Exercise description
Your answer is the lines below, exactly, from the one that contains "e_eos_token_ids : list Z;" through the one that contains "(sp_top_k p) (sp_min_p", both included.

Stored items
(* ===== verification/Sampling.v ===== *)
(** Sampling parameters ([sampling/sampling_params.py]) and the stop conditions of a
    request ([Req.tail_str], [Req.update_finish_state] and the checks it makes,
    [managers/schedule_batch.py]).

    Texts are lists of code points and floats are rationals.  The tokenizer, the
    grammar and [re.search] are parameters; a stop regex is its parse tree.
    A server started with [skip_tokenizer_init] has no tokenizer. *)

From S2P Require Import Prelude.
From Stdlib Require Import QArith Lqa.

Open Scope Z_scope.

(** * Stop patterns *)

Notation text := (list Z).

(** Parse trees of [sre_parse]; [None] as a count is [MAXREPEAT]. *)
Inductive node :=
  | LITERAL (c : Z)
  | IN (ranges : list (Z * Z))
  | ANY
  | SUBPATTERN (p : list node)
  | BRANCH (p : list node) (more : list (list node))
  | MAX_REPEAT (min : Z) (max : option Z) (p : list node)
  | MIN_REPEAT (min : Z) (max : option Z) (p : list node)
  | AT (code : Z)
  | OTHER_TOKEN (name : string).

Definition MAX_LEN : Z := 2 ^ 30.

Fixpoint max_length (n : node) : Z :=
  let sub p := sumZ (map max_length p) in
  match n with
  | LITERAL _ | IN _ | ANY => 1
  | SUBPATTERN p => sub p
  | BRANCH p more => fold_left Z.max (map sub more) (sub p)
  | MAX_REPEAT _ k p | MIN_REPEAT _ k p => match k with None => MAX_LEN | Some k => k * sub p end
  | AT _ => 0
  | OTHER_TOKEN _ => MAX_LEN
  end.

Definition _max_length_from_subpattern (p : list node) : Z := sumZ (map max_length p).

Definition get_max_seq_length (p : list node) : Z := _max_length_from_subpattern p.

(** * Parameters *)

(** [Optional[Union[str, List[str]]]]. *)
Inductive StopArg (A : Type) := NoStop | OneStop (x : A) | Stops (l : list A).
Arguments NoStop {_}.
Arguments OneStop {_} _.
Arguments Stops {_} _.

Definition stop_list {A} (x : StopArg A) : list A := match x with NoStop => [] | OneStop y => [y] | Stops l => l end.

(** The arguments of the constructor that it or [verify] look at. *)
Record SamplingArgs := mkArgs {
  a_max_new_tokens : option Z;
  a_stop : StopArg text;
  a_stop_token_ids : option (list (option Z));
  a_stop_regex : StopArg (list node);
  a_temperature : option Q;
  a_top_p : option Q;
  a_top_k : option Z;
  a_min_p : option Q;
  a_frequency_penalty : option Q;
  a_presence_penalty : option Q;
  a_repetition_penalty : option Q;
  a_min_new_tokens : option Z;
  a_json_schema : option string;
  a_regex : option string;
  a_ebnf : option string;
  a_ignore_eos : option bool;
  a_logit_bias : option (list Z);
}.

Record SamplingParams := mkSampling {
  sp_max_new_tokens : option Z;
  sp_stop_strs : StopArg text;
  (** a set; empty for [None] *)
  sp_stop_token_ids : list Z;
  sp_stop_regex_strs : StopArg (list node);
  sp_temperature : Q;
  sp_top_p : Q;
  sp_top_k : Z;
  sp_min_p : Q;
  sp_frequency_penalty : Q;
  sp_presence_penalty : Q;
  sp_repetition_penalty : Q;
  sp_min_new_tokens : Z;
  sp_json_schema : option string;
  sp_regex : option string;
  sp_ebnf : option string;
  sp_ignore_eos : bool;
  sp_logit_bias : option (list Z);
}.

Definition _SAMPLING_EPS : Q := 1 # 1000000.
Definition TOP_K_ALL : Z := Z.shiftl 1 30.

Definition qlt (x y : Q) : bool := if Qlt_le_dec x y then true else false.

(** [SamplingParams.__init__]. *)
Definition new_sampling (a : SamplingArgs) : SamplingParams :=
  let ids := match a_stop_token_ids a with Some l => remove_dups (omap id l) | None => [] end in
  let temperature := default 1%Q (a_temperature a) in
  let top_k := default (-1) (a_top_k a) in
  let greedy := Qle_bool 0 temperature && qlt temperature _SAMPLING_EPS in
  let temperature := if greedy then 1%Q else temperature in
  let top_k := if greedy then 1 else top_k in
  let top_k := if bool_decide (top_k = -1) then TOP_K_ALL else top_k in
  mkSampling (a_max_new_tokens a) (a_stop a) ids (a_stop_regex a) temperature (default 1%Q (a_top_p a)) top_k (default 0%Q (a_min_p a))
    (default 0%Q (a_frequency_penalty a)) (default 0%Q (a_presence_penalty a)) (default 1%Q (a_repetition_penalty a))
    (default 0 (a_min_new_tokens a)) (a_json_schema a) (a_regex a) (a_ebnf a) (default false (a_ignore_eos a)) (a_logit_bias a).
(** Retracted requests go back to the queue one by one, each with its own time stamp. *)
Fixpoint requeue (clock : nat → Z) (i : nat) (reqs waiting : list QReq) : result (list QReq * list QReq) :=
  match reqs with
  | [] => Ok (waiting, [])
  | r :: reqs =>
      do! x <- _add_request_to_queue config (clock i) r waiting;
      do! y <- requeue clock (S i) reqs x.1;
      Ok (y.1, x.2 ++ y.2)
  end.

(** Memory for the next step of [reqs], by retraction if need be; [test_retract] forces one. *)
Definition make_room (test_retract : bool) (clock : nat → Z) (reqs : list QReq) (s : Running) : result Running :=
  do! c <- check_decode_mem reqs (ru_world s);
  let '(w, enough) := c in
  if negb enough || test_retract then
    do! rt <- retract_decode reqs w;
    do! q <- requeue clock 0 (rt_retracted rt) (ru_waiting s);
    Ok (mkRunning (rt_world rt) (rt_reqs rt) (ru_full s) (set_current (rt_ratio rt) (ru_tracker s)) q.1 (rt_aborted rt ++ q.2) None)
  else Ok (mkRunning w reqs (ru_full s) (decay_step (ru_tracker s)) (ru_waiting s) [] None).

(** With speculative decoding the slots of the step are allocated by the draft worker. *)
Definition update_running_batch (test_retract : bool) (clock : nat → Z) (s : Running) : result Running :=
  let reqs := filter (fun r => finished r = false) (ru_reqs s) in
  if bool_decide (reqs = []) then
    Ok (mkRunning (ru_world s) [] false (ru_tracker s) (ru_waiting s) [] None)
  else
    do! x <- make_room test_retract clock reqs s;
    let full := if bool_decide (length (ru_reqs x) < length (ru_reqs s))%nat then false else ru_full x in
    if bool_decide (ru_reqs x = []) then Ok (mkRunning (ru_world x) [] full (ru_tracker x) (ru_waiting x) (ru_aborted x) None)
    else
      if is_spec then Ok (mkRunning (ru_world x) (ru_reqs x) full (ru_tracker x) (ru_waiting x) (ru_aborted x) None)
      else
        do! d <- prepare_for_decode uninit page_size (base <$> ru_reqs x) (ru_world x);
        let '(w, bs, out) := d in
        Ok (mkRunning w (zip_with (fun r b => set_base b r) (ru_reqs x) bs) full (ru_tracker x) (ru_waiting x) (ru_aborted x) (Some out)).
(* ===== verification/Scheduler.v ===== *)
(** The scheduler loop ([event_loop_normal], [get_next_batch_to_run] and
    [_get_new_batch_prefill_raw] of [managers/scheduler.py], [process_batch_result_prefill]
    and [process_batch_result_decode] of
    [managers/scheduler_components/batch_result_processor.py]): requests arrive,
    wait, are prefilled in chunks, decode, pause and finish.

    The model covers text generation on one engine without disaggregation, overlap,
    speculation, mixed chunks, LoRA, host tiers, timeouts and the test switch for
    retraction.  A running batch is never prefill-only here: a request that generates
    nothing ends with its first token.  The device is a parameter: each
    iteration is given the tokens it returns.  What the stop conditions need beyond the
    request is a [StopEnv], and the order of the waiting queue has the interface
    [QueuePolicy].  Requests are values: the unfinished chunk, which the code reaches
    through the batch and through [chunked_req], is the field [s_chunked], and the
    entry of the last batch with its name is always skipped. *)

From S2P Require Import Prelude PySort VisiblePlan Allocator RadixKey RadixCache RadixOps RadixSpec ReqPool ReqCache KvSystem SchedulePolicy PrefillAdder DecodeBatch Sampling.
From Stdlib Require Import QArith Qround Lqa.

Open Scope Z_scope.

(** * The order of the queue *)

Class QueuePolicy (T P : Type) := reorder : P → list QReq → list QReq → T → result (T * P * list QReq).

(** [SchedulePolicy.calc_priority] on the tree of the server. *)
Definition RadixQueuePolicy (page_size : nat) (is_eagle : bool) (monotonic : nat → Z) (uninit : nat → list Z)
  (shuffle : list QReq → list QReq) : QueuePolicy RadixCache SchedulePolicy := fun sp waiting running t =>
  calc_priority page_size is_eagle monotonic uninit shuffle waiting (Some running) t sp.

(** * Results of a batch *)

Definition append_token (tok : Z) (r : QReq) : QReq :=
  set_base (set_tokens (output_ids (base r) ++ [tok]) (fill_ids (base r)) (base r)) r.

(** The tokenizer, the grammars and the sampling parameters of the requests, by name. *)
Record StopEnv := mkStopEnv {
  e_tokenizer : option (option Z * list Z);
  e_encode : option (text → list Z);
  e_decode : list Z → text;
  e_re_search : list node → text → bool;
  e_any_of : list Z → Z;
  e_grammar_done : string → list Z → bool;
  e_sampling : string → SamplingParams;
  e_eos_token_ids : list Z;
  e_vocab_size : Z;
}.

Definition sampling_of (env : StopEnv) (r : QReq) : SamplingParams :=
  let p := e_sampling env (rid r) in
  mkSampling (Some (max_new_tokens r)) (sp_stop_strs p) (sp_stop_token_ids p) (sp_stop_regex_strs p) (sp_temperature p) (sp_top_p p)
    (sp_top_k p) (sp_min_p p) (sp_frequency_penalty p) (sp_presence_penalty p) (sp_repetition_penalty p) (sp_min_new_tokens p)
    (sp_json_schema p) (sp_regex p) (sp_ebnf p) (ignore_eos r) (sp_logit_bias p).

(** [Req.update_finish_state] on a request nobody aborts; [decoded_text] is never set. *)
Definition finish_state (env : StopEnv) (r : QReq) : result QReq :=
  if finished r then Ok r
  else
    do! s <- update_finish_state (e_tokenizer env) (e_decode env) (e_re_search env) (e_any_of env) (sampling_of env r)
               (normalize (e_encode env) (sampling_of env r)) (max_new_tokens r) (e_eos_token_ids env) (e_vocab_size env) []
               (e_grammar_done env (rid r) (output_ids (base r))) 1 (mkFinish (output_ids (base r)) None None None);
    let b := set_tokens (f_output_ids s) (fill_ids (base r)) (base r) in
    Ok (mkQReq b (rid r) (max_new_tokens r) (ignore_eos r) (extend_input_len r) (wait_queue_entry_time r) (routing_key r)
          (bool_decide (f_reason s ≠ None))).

Written answer
  e_eos_token_ids : list Z;
  e_vocab_size : Z;
}.

Definition sampling_of (env : StopEnv) (r : QReq) : SamplingParams :=
  let p := e_sampling env (rid r) in
  mkSampling (Some (max_new_tokens r)) (sp_stop_strs p) (sp_stop_token_ids p) (sp_stop_regex_strs p) (sp_temperature p) (sp_top_p p)
    (sp_top_k p) (sp_min_p p) (sp_frequency_penalty p) (sp_presence_penalty p) (sp_repetition_penalty p) (sp_min_new_tokens p)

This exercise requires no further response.